The answer must match the material word for word, with every line included.
START Given data
Lemma tracks_register ids ks mx fid x : tracks ids ks → tracks (register_id ids mx fid x) (ks ++ [(fid, x)]).
Proof.
  intros [H1 H2 H3]. unfold register_id. set (d := delta_push _ _ _).
  assert (Hd : ∀ v, d = Incremental v → ∃ v0, default (Incremental []) (ids !! fid) = Incremental v0 ∧ v = v0 ++ [mkFacetFieldIdChange x]).
  { unfold d, delta_push. intros v. destruct (default _ _) as [|v0]; [done|]. destruct (mx <=? _); [done|]. intros [= <-]. eauto. }
  constructor.
  - intros f y Hin. destruct (decide (f = fid)) as [->|Hne].
    + rewrite lookup_insert_eq. exists d. split; [done|]. intros v (v0 & Hv0 & ->)%Hd. rewrite fmap_app, elem_of_app.
      apply elem_of_app in Hin as [Hin|[= ->]%list_elem_of_singleton]; [left|right; by left].
      destruct (H1 fid y Hin) as (d0 & Hd0 & Hv). rewrite Hd0 in Hv0. cbn in Hv0. by apply Hv.
    + rewrite lookup_insert_ne by done. apply H1. apply elem_of_app in Hin as [?|[= -> _]%list_elem_of_singleton]; done.
  - intros f v y Hl Hy. rewrite elem_of_app. destruct (decide (f = fid)) as [->|Hne].
    + rewrite lookup_insert_eq in Hl. injection Hl as Hl. apply Hd in Hl as (v0 & Hv0 & ->). rewrite fmap_app, elem_of_app in Hy.
      destruct Hy as [Hy|Hy%list_elem_of_singleton]; [|right; rewrite Hy; by left]. left.
      destruct (ids !! fid) as [d0|] eqn:Hd0; cbn in Hv0; [subst; by apply (H2 fid v0)|]. injection Hv0 as <-. by apply elem_of_nil in Hy.
    + rewrite lookup_insert_ne in Hl by done. left. by apply (H2 f v).
  - intros f d' [[<- _]|[_ Hl]]%lookup_insert_Some; [exists x; apply elem_of_app; right; by left|].
    destruct (H3 f d' Hl) as [y Hy]. exists y. apply elem_of_app. by left.
Qed.

Lemma merge_ids_lookup left right mx fid : merge_ids left right mx !! fid =
  match right !! fid with Some d => Some (delta_merge d (left !! fid) mx) | None => left !! fid end.
Proof.
  unfold merge_ids. rewrite <-(list_to_map_to_list right) at 2. pose proof (NoDup_fst_map_to_list right) as Hnd.
  revert left. induction (map_to_list right) as [|[f d] l IH]; intros left; [cbn; by rewrite lookup_empty|].
  cbn [fmap list_fmap fst] in Hnd. apply NoDup_cons in Hnd as [Hf Hnd]. cbn [foldl]. rewrite list_to_map_cons. rewrite IH by done.
  destruct (decide (f = fid)) as [->|Hne].
  - rewrite !lookup_insert_eq. rewrite (not_elem_of_list_to_map_1 _ _ Hf). done.
  - rewrite !lookup_insert_ne, lookup_delete_ne by done. done.
Qed.

Lemma tracks_merge left right mx ks1 ks2 : tracks left ks1 → tracks right ks2 → tracks (merge_ids left right mx) (ks1 ++ ks2).
Proof.
  intros [H1 H2 H3] [H4 H5 H6].
  assert (Hinc : ∀ d o v, delta_merge d o mx = Incremental v →
    ∃ v2, d = Incremental v2 ∧ ((o = None ∧ v = v2) ∨ ∃ v1, o = Some (Incremental v1) ∧ v = v2 ++ v1)).
  { intros d o v. unfold delta_merge. destruct o as [[|v1]|]; destruct d as [|v2]; try done; [|intros [= <-]; exists v2; tauto].
    destruct (mx <=? _); [done|]. intros [= <-]. exists v2. split; [done|]. right. by exists v1. }
  constructor.
  - intros fid x Hin. rewrite merge_ids_lookup. apply elem_of_app in Hin as [Hin|Hin].
    + destruct (H1 fid x Hin) as (d1 & Hd1 & Hv1). destruct (right !! fid) as [d2|]; [|by exists d1]. rewrite Hd1. eexists. split; [reflexivity|].
      intros v (v2 & -> & [[? _]|(v1 & [= ->] & ->)])%Hinc; [done|]. rewrite fmap_app, elem_of_app. right. by apply Hv1.
    + destruct (H4 fid x Hin) as (d2 & Hd2 & Hv2). rewrite Hd2. eexists. split; [reflexivity|].
      intros v (v2 & -> & [[_ ->]|(v1 & _ & ->)])%Hinc; [by apply Hv2|]. rewrite fmap_app, elem_of_app. left. by apply Hv2.
  - intros fid v x. rewrite merge_ids_lookup, elem_of_app. destruct (right !! fid) as [d2|] eqn:Hd2; [|left; by apply (H2 fid v)].
    intros [= (v2 & -> & [[_ ->]|(v1 & Hv1 & ->)])%Hinc] Hx; [right; by apply (H5 fid v2)|]. rewrite fmap_app, elem_of_app in Hx.
    destruct Hx as [Hx|Hx]; [right; by apply (H5 fid v2)|left; by apply (H2 fid v1)].
  - intros fid d. rewrite merge_ids_lookup. destruct (right !! fid) as [d2|] eqn:Hd2; intros Hl.
    + destruct (H6 fid d2 Hd2) as [x Hx]. exists x. apply elem_of_app. by right.
    + destruct (H3 fid d Hl) as [x Hx]. exists x. apply elem_of_app. by left.
Qed.

(** ** The values written *)

#[export] Instance FacetKind_eq_dec : EqDecision FacetKind.
Proof. solve_decision. Defined.

(** The kinds with levels. *)
Definition leveled (K : FacetKind) : Prop := K = Number ∨ K = KString.
Definition db_of (K : FacetKind) (dbs : FacetDatabases) : FacetDb :=
  match K with Number => facet_id_f64_docids dbs | _ => facet_id_string_docids dbs end.
Definition ids_of (K : FacetKind) (d : FacetFieldIdsDelta) : gmap Z FacetFieldIdDelta :=
  match K with Number => modified_facet_number_ids d | _ => modified_facet_string_ids d end.

(** The new documents of a key, when they are written. *)
Definition new_docids (dbs0 : FacetDatabases) (change : FacetKey * DelAdd) : option (option bitmap) :=
  match merge_cbo_bitmaps (facet_docids dbs0 change.1) (da_deletion change.2) (da_addition change.2) with
  | Write b => Some (Some b)
  | Delete => Some None
  | Ignore => None
  end.
Definition apply_change (dbs0 dbs : FacetDatabases) (change : FacetKey * DelAdd) : FacetDatabases :=
  match new_docids dbs0 change with Some new => set_docids change.1 new dbs | None => dbs end.

(** What is written of a kind, and the values it is written at. *)
Definition writes (K : FacetKind) (dbs0 : FacetDatabases) (changes : list (FacetKey * DelAdd)) : list (FacetGroupKey * option bitmap) :=
  omap (λ c, if decide (key_kind c.1 = K) then (λ new, (level0_key c.1, new)) <$> new_docids dbs0 c else None) changes.
Definition written_values (W : list (FacetGroupKey * option bitmap)) : list (Z * string) :=
  (λ w, (fk_field_id w.1, fk_left_bound w.1)) <$> W.

Definition register_key (d : FacetFieldIdsDelta) (k : FacetKey) : FacetFieldIdsDelta :=
  match key_kind k with
  | Number =>
      mkFacetFieldIdsDelta (modified_facet_string_ids d) (register_id (modified_facet_number_ids d) (max_number_count d) (key_field_id k) (key_value k))
        (max_string_count d) (max_number_count d)
  | KString =>
      mkFacetFieldIdsDelta (register_id (modified_facet_string_ids d) (max_string_count d) (key_field_id k) (key_value k)) (modified_facet_number_ids d)
        (max_string_count d) (max_number_count d)
  | _ => d
  end.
END Given data
• Solution
Lemma tracks_register ids ks mx fid x : tracks ids ks → tracks (register_id ids mx fid x) (ks ++ [(fid, x)]).
Proof.
  intros [H1 H2 H3]. unfold register_id. set (d := delta_push _ _ _).
  assert (Hd : ∀ v, d = Incremental v → ∃ v0, default (Incremental []) (ids !! fid) = Incremental v0 ∧ v = v0 ++ [mkFacetFieldIdChange x]).
  { unfold d, delta_push. intros v. destruct (default _ _) as [|v0]; [done|]. destruct (mx <=? _); [done|]. intros [= <-]. eauto. }
  constructor.
  - intros f y Hin. destruct (decide (f = fid)) as [->|Hne].
    + rewrite lookup_insert_eq. exists d. split; [done|]. intros v (v0 & Hv0 & ->)%Hd. rewrite fmap_app, elem_of_app.
      apply elem_of_app in Hin as [Hin|[= ->]%list_elem_of_singleton]; [left|right; by left].
      destruct (H1 fid y Hin) as (d0 & Hd0 & Hv). rewrite Hd0 in Hv0. cbn in Hv0. by apply Hv.
    + rewrite lookup_insert_ne by done. apply H1. apply elem_of_app in Hin as [?|[= -> _]%list_elem_of_singleton]; done.
  - intros f v y Hl Hy. rewrite elem_of_app. destruct (decide (f = fid)) as [->|Hne].
    + rewrite lookup_insert_eq in Hl. injection Hl as Hl. apply Hd in Hl as (v0 & Hv0 & ->). rewrite fmap_app, elem_of_app in Hy.
      destruct Hy as [Hy|Hy%list_elem_of_singleton]; [|right; rewrite Hy; by left]. left.
      destruct (ids !! fid) as [d0|] eqn:Hd0; cbn in Hv0; [subst; by apply (H2 fid v0)|]. injection Hv0 as <-. by apply elem_of_nil in Hy.
    + rewrite lookup_insert_ne in Hl by done. left. by apply (H2 f v).
  - intros f d' [[<- _]|[_ Hl]]%lookup_insert_Some; [exists x; apply elem_of_app; right; by left|].
    destruct (H3 f d' Hl) as [y Hy]. exists y. apply elem_of_app. by left.
Qed.

Lemma merge_ids_lookup left right mx fid : merge_ids left right mx !! fid =
  match right !! fid with Some d => Some (delta_merge d (left !! fid) mx) | None => left !! fid end.
Proof.
  unfold merge_ids. rewrite <-(list_to_map_to_list right) at 2. pose proof (NoDup_fst_map_to_list right) as Hnd.
  revert left. induction (map_to_list right) as [|[f d] l IH]; intros left; [cbn; by rewrite lookup_empty|].
  cbn [fmap list_fmap fst] in Hnd. apply NoDup_cons in Hnd as [Hf Hnd]. cbn [foldl]. rewrite list_to_map_cons. rewrite IH by done.
  destruct (decide (f = fid)) as [->|Hne].
  - rewrite !lookup_insert_eq. rewrite (not_elem_of_list_to_map_1 _ _ Hf). done.
  - rewrite !lookup_insert_ne, lookup_delete_ne by done. done.
Qed.

Lemma tracks_merge left right mx ks1 ks2 : tracks left ks1 → tracks right ks2 → tracks (merge_ids left right mx) (ks1 ++ ks2).
Proof.
  intros [H1 H2 H3] [H4 H5 H6].
  assert (Hinc : ∀ d o v, delta_merge d o mx = Incremental v →
    ∃ v2, d = Incremental v2 ∧ ((o = None ∧ v = v2) ∨ ∃ v1, o = Some (Incremental v1) ∧ v = v2 ++ v1)).
  { intros d o v. unfold delta_merge. destruct o as [[|v1]|]; destruct d as [|v2]; try done; [|intros [= <-]; exists v2; tauto].
    destruct (mx <=? _); [done|]. intros [= <-]. exists v2. split; [done|]. right. by exists v1. }
  constructor.
  - intros fid x Hin. rewrite merge_ids_lookup. apply elem_of_app in Hin as [Hin|Hin].
    + destruct (H1 fid x Hin) as (d1 & Hd1 & Hv1). destruct (right !! fid) as [d2|]; [|by exists d1]. rewrite Hd1. eexists. split; [reflexivity|].
      intros v (v2 & -> & [[? _]|(v1 & [= ->] & ->)])%Hinc; [done|]. rewrite fmap_app, elem_of_app. right. by apply Hv1.
    + destruct (H4 fid x Hin) as (d2 & Hd2 & Hv2). rewrite Hd2. eexists. split; [reflexivity|].
      intros v (v2 & -> & [[_ ->]|(v1 & _ & ->)])%Hinc; [by apply Hv2|]. rewrite fmap_app, elem_of_app. left. by apply Hv2.
  - intros fid v x. rewrite merge_ids_lookup, elem_of_app. destruct (right !! fid) as [d2|] eqn:Hd2; [|left; by apply (H2 fid v)].
    intros [= (v2 & -> & [[_ ->]|(v1 & Hv1 & ->)])%Hinc] Hx; [right; by apply (H5 fid v2)|]. rewrite fmap_app, elem_of_app in Hx.
    destruct Hx as [Hx|Hx]; [right; by apply (H5 fid v2)|left; by apply (H2 fid v1)].
  - intros fid d. rewrite merge_ids_lookup. destruct (right !! fid) as [d2|] eqn:Hd2; intros Hl.
    + destruct (H6 fid d2 Hd2) as [x Hx]. exists x. apply elem_of_app. by right.
    + destruct (H3 fid d Hl) as [x Hx]. exists x. apply elem_of_app. by left.
Qed.

(** ** The values written *)

#[export] Instance FacetKind_eq_dec : EqDecision FacetKind.
Proof. solve_decision. Defined.

(** The kinds with levels. *)
Definition leveled (K : FacetKind) : Prop := K = Number ∨ K = KString.
Definition db_of (K : FacetKind) (dbs : FacetDatabases) : FacetDb :=
  match K with Number => facet_id_f64_docids dbs | _ => facet_id_string_docids dbs end.
Definition ids_of (K : FacetKind) (d : FacetFieldIdsDelta) : gmap Z FacetFieldIdDelta :=
  match K with Number => modified_facet_number_ids d | _ => modified_facet_string_ids d end.

(** The new documents of a key, when they are written. *)
Definition new_docids (dbs0 : FacetDatabases) (change : FacetKey * DelAdd) : option (option bitmap) :=
  match merge_cbo_bitmaps (facet_docids dbs0 change.1) (da_deletion change.2) (da_addition change.2) with
  | Write b => Some (Some b)
  | Delete => Some None
  | Ignore => None
  end.
Definition apply_change (dbs0 dbs : FacetDatabases) (change : FacetKey * DelAdd) : FacetDatabases :=
  match new_docids dbs0 change with Some new => set_docids change.1 new dbs | None => dbs end.

(** What is written of a kind, and the values it is written at. *)
Definition writes (K : FacetKind) (dbs0 : FacetDatabases) (changes : list (FacetKey * DelAdd)) : list (FacetGroupKey * option bitmap) :=
  omap (λ c, if decide (key_kind c.1 = K) then (λ new, (level0_key c.1, new)) <$> new_docids dbs0 c else None) changes.
Definition written_values (W : list (FacetGroupKey * option bitmap)) : list (Z * string) :=
  (λ w, (fk_field_id w.1, fk_left_bound w.1)) <$> W.

Definition register_key (d : FacetFieldIdsDelta) (k : FacetKey) : FacetFieldIdsDelta :=
  match key_kind k with
  | Number =>
      mkFacetFieldIdsDelta (modified_facet_string_ids d) (register_id (modified_facet_number_ids d) (max_number_count d) (key_field_id k) (key_value k))
        (max_string_count d) (max_number_count d)
  | KString =>
      mkFacetFieldIdsDelta (register_id (modified_facet_string_ids d) (max_string_count d) (key_field_id k) (key_value k)) (modified_facet_number_ids d)
        (max_string_count d) (max_number_count d)
  | _ => d
  end.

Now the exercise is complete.